An alternative defence offered by Aviva was that Mallette had voided his coverage under the policy by failing to cooperate in the defence of the action, a requirement of insureds under Aviva's policy. The court noted, however, that Aviva continued to defend Mallette long after it knew about his non-compliance. As a result, Aviva was precluded from now asserting this as a breach of the policy.
Scope of Recovery under s. 530
Having found that coverage was to be afforded to Mallette under the Aviva policy, the final consideration for the court was whether Aviva was liable to pay McConnell the full $155,093.68 judgment obtained against the employees. s. 530 of the Insurance Act specifically limits a creditor's right to recover against the insurer for an unsatisfied judgment to an amount "not exceeding the face amount of the policy or the amount of the judgment".
McConnell argued that the restriction of recovery up to policy limits under s. 530 should not apply in this case as Aviva failed to advise Mallette of the policy limit and his potential personal liability for a judgment in excess of the limit. Again, McConnell's argument was rooted in estoppel.
This argument was rejected. On a strict reading of s. 530, the court found that the amount that McConnell was entitled to recover from Aviva on the judgment obtained against the employees was restricted to the policy limit of $79,000 (being $80,000 minus the $1,000 deductible).

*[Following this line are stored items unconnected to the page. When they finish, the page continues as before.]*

(** * flashcardz: card store and review session

    A shallow embedding of [src/flashcardz/flashcardz.py]:
    the card store ([_open], [_save]), the [add] mutator and the review
    session [go], followed by the properties of the specification that
    were checked against them.

    Conventions of the embedding.
    - Text is a [string]; a character stands for a code point in
      U+0000..U+00FF, on which the Python built-ins used by the program
      ([str.isnumeric], [str.lower], [str.split], [int]) are written out.
    - A Python exception is a value of [exn]; code that can raise returns
      an [outcome].  [SystemExit] is a [BaseException] and therefore not
      caught by [except Exception].
    - The [csv] module, [datetime.strptime], [random.random] and the
      console are collaborators: the card file is the list of rows that
      [csv.reader] yields, the validity of a date under the configured
      format is the predicate [legit_date], the random draws are the
      function [rnd], and console input is the list of lines typed. *)

From Stdlib Require Import ZArith NArith String Ascii DecimalString DecimalZ Lia.
From stdpp Require Import base option list sorting strings.

Local Open Scope string_scope.
Local Open Scope Z_scope.
Local Open Scope list_scope.

(** ** Python built-ins on text *)

Module Py.

Definition ord (c : ascii) : N := N_of_ascii c.

(** [c.isspace()], which is also what [str.split()] splits on. *)
Definition isspace (c : ascii) : bool :=
  let n := ord c in
  ((9 <=? n) && (n <=? 13) || (28 <=? n) && (n <=? 32)
   || (n =? 133) || (n =? 160))%N.

(** [c.isdecimal()]: the digits 0-9. *)
Definition isdecimal (c : ascii) : bool :=
  let n := ord c in ((48 <=? n) && (n <=? 57))%N.

(** [c.isnumeric()]: the digits and the superscripts and fractions
    U+00B2, U+00B3, U+00B9, U+00BC, U+00BD, U+00BE. *)
Definition isnumeric_char (c : ascii) : bool :=
  let n := ord c in
  (isdecimal c || (n =? 178) || (n =? 179) || (n =? 185)
   || (n =? 188) || (n =? 189) || (n =? 190))%N.

Fixpoint all_chars (p : ascii -> bool) (s : string) : bool :=
  match s with
  | EmptyString => true
  | String c s' => p c && all_chars p s'
  end.

Definition nonempty (s : string) : bool :=
  match s with EmptyString => false | String _ _ => true end.

(** [s.isnumeric()]: at least one character, all of them numeric. *)
Definition isnumeric (s : string) : bool :=
  nonempty s && all_chars isnumeric_char s.

(** [c.lower()]: A-Z and U+00C0..U+00DE (but not the sign U+00D7) move
    up by 32. *)
Definition lower_char (c : ascii) : ascii :=
  let n := ord c in
  if ((65 <=? n) && (n <=? 90)
      || (192 <=? n) && (n <=? 222) && negb (n =? 215))%N
  then ascii_of_N (n + 32) else c.

Fixpoint lower (s : string) : string :=
  match s with
  | EmptyString => EmptyString
  | String c s' => String (lower_char c) (lower s')
  end.

(** [''.join(s.split())]: [s] without its white space. *)
Fixpoint join_split (s : string) : string :=
  match s with
  | EmptyString => EmptyString
  | String c s' =>
      if isspace c then join_split s' else String c (join_split s')
  end.

(** [s.replace(old, new)] for one-character [old] and [new]. *)
Fixpoint replace (old new : ascii) (s : string) : string :=
  match s with
  | EmptyString => EmptyString
  | String c s' =>
      String (if Ascii.eqb c old then new else c) (replace old new s')
  end.

(** [int(s)] on text without sign, blank or underscore, which is all
    the program passes to it (every call follows an [isnumeric] test):
    the decimal value when every character is one of 0-9, [ValueError]
    ([None]) otherwise.  The interpreter's bound on the number of digits
    ([sys.set_int_max_str_digits]) is taken to be off, here and in
    [str_of_int]. *)
Definition int_of_str (s : string) : option Z :=
  Z.of_uint <$> NilZero.uint_of_string s.

(** [str(n)] for an integer. *)
Definition str_of_int (n : Z) : string :=
  NilZero.string_of_int (Z.to_int n).

(** The two kinds of value a card holds in its viewed and tally
    fields: text as read from the file, an integer once the session
    has updated it. *)
Inductive value :=
  | Str (s : string)
  | Int (n : Z).

(** [int(v)] *)
Definition int (v : value) : option Z :=
  match v with
  | Str s => int_of_str s
  | Int n => Some n
  end.

(** [str(v)], as [csv.writer] applies it to every field. *)
Definition str (v : value) : string :=
  match v with
  | Str s => s
  | Int n => str_of_int n
  end.

(** [ans and ans[0].lower() == c] *)
Definition first_lower_is (c : ascii) (ans : string) : bool :=
  match ans with
  | EmptyString => false
  | String a _ => Ascii.eqb (lower_char a) c
  end.

End Py.

(** ** Exceptions and outcomes *)

Inductive exn :=
  | SystemExit
  | OSError
  | CsvError
  | IndexError
  | ValueError
  | EOFError
  | ZeroDivisionError.

(** [isinstance(e, Exception)] *)
Definition is_Exception (e : exn) : bool :=
  match e with SystemExit => false | _ => true end.

Inductive outcome (A : Type) :=
  | Ok (a : A)
  | Raise (e : exn).
Arguments Ok {A} a.
Arguments Raise {A} e.

#[global] Instance outcome_ret : MRet outcome := @Ok.

#[global] Instance outcome_bind : MBind outcome := fun A B k m =>
  match m with
  | Ok a => k a
  | Raise e => Raise e
  end.

(** [l[i]], raising [IndexError] out of range. *)
Definition item {A} (l : list A) (i : nat) : outcome A :=
  match l !! i with
  | Some a => Ok a
  | None => Raise IndexError
  end.

(** [int(v)], raising [ValueError]. *)
Definition to_int (v : Py.value) : outcome Z :=
  match Py.int v with
  | Some n => Ok n
  | None => Raise ValueError
  end.

(** ** Data model *)

(** A card is the Python list [[word, definition, date, viewed, tally]];
    a file row with more than five fields keeps the rest in [extra]. *)
Record card := Card {
  c_word : string;
  c_definition : string;
  c_date : string;
  c_viewed : Py.value;
  c_tally : Py.value;
  c_extra : list string
}.

(** The value of [_settings['abort']]: the settings file first holds the
    text ["False"], [_setabort] stores a Boolean. *)
Inductive abort_setting :=
  | AbortBool (b : bool)
  | AbortText (s : string).

Record settings := Settings {
  maxtally : Z;
  tallypenalty : Z;
  abort_default : abort_setting
}.

Definition delimiter : ascii := "|".
Definition substitute : ascii := ";".

(** What is at [_settings['pathname']]: nothing that can be opened, or
    the rows [csv.reader] yields followed, when [broken] holds an
    exception, by that exception instead of the end of the file. *)
Inductive file :=
  | Unreadable
  | Rows (rows : list (list string)) (broken : option exn).

(** ** Card store *)

Section CardStore.

(** [datetime.strptime(s, _settings['date_format'])] does not raise
    [ValueError]. *)
Variable legit_date : string -> bool.

Definition fields : list string :=
  ["word"; "definition"; "date"; "viewed"; "tally"].
Lemma find_report_filed (t now : Z) (s : Store)
    (title location description password : string) :
  well_kept t s ->
  find_report (reports_id_seq s)
              (filed now title location description password s)
  = Some (new_report now title location description password s).
Proof.
  intros (_ & Hseq & _). unfold find_report, filed, matching. cbn [reports].
  rewrite filter_app, filter_none.
  - rewrite filter_cons_True by done. done.
  - intros r Hr Hid. rewrite Forall_forall in Hseq.
    specialize (Hseq r Hr). simpl in Hseq. lia.
Qed.

(** X8. A report that was filed can be found and is guarded by its
    password: in any history of calls, [_getReport] on the id that
    [createReport] returned gives the row with the four fields and the
    password that were filed, and a close with any other password is
    refused as incorrect. *)
Theorem createReport_then_getReport (t now now' : Z) (s : Store)
    (title location description password : string) :
  reachable t s ->
  exists (obj : ReportObject.t) (row : Report.t),
    result (run pg now (createReport title location description password) s)
    = inr obj
    /\ result (run pg now' (_getReport (ReportObject.id obj))
                 (store (run pg now
                    (createReport title location description password) s)))
       = inr (Some row)
    /\ Report.id row = ReportObject.id obj
    /\ Report.title row = title
    /\ Report.location row = location
    /\ Report.description row = description
    /\ Report.password row = password
    /\ (forall guess,
          guess ≠ password ->
          result (run pg now' (closeReport (ReportObject.id obj) guess)
                    (store (run pg now
                       (createReport title location description password) s)))
          = inl (JsError "Password incorrect for this report, please try again")).
Proof.
  intros Hreach%reachable_well_kept.
  exists (ReportObject.delete_password
            (ReportObject.of_row
               (new_report now title location description password s))),
         (new_report now title location description password s).
  rewrite run_pg_createReport.
  pose proof (find_report_filed t now s title location description password
                Hreach) as Hfind.
  split; [by rewrite run_createReport|].
  split; [by rewrite run_pg__getReport; cbn [result]; rewrite <- Hfind|].
  repeat split.
  intros guess Hguess.
  change (ReportObject.id _) with (reports_id_seq s).
  by rewrite (closeReport_password_incorrect now' _ _ guess _ Hfind).
Qed.

Lemma createReport_then_getReport_witness :
  exists obj row,
    result (run pg 3000 (createReport "Noise" "Main St" "Loud hum" "p2")
                commented_store) = inr obj
    /\ result (run pg 3500 (_getReport (ReportObject.id obj)) board_store)
       = inr (Some row)
    /\ Report.password row = "p2".
Proof.
  destruct (createReport_then_getReport 2000 3000 3500 commented_store
              "Noise" "Main St" "Loud hum" "p2")
    as (obj & row & Hobj & Hrow & _ & _ & _ & _ & Hpw & _).
  - exact (reachable_call 1000 2000 (CreateReportComment 1 "confirmed")
             leak_store reachable_leak_store ltac:(lia)).
  - exists obj, row. repeat split; assumption.
Defined.
Lemma nodeDetection_database fs pj p :
  StackProfile.database (nodeDetection fs pj p)
  = match fold_left (addDatabase (mergedDeps pj)) dbMapping (StackProfile.databases p) with
    | Some (d :: _) => Some d
    | _ => StackProfile.database p
    end.
Proof.
  unfold nodeDetection, detectPlatform, setPrimaryDatabase, detectFramework.
  cbn -[fold_left dbMapping apiPatterns frameworks].
  destruct (find _ frameworks); cbn -[fold_left dbMapping apiPatterns];
    destruct (fold_left _ dbMapping _) as [[|d l]|]; split_ifs; reflexivity.
Qed.

Lemma detectPythonFramework_databases r p :
  StackProfile.databases (detectPythonFramework r p) = StackProfile.databases p.
Proof. unfold detectPythonFramework. split_ifs; reflexivity. Qed.

Lemma detectPythonFramework_database r p :
  StackProfile.database (detectPythonFramework r p) = StackProfile.database p.
Proof. unfold detectPythonFramework. split_ifs; reflexivity. Qed.

Lemma addPythonDatabases_extends r dbs :
  exists l, addPythonDatabases r (Some dbs) = Some (dbs ++ l)%list
            /\ Forall (fun d => In d Spec.databaseNames) l.
Proof.
  unfold addPythonDatabases, push.
  destruct (JsString.includes r "psycopg"), (JsString.includes r "pymongo"),
    (JsString.includes r "mysql"); cbn;
    repeat rewrite <- app_assoc; cbn [app];
    first [ eexists; split; [reflexivity |]; repeat constructor; cbn; tauto
          | exists []; rewrite app_nil_r; split; [reflexivity | constructor] ].
Qed.

Lemma setPrimaryDatabase_databases p :
  StackProfile.databases (setPrimaryDatabase p) = StackProfile.databases p.
Proof.
  unfold setPrimaryDatabase. destruct (StackProfile.databases p) as [[|d l]|] eqn:E;
    cbn; congruence.
Qed.

Lemma setPrimaryDatabase_database p :
  StackProfile.database (setPrimaryDatabase p)
  = match StackProfile.databases p with
    | Some (d :: _) => Some d
    | _ => StackProfile.database p
    end.
Proof.
  unfold setPrimaryDatabase. destruct (StackProfile.databases p) as [[|d l]|]; reflexivity.
Qed.
Lemma maybeSingle_run q w r w1 :
  q w = (Returned r, w1) ->
  exists r', maybeSingle q w = (Returned r', w1)
             /\ forall row, r' = SdkData (Some row) -> r = SdkData [row].
Proof.
  intros E. unfold maybeSingle. rewrite (bind_run _ _ _ _ _ E).
  eexists. split; [done|].
  intros row. destruct r as [msg|[|row' [|]]]; try discriminate.
  by intros [= ->].
Qed.

Ltac solve_reading :=
  repeat first
    [ apply reading_select
    | apply reading_maybeSingle
    | apply reading_attach_products
    | apply reading_fetch_additional
    | apply reading_fetch_lines
    | apply reading_ret; first [done | by eexists]
    | eapply (reading_bind any); [|intros ? _]
    | match goal with
      | |- reading _ (if ?b then _ else _) => destruct b
      | |- reading _ (match ?x with _ => _ end) => destruct x
      end ].

Ltac run_monad :=
  repeat first
    [ rewrite ret_bind | rewrite throw_bind | rewrite call_bind
    | rewrite log_bind | progress cbv beta iota ].

(** The account lookup of [fetchDocumentWithRelations] only reads; it
    throws when the warning about a failed lookup cannot print the
    reference. *)
Lemma peeking_account accountRowId :
  peeking (fun a => a = VNull \/ exists x, a = VObj x)
    (if truthy accountRowId then
       a ← maybeSingle (db_select "gl_accounts" "glide_row_id" accountRowId);
       match a with
       | SdkError _ => call (template accountRowId);; mret VNull
       | SdkData (Some account) => mret (VObj account)
       | SdkData None => mret VNull
       end
     else mret VNull).
Proof.
  destruct (truthy accountRowId);
    [|apply reading_peeking, reading_ret; by left].
  eapply (peeking_bind any);
    [apply reading_peeking, reading_maybeSingle, reading_select|].
  intros [msg|[account|]] _.
  - eapply (peeking_bind any); [apply peeking_call|].
    intros _ _. apply reading_peeking, reading_ret. by left.
  - apply reading_peeking, reading_ret. eauto.
  - apply reading_peeking, reading_ret. by left.
Qed.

Conclusion: The Insurer Must Pay
Finally, the court considered whether Aviva was still able to raise a defence on behalf of Mallette on the merits of the case and in turn avoid liability under s. 530. The court found that in circumstances where the insurer had the opportunity to contest liability at an earlier stage in the proceedings, it is not entitled to reopen the merits of the judgment at a later stage.
In the result, Aviva was precluded from denying coverage to the insured's employee and avoiding payment of a $79,000 judgment in relation to that employee, largely because of the manner in which it instructed and/or allowed its solicitors to defend the McConnell action on behalf of the insured. Thus, irrespective of the court's finding that the terms of the policy did not extend coverage to the insured's employees, Aviva was stuck with the $79,000 bill.
McConnell serves as a warning to insurers and insurance defence counsel alike to step cautiously when planning and executing a defence to an insured's action. The result in this case could have been avoided by simply defending the named insured or defending the employees pursuant to an appropriately worded Preservation of Rights Agreement.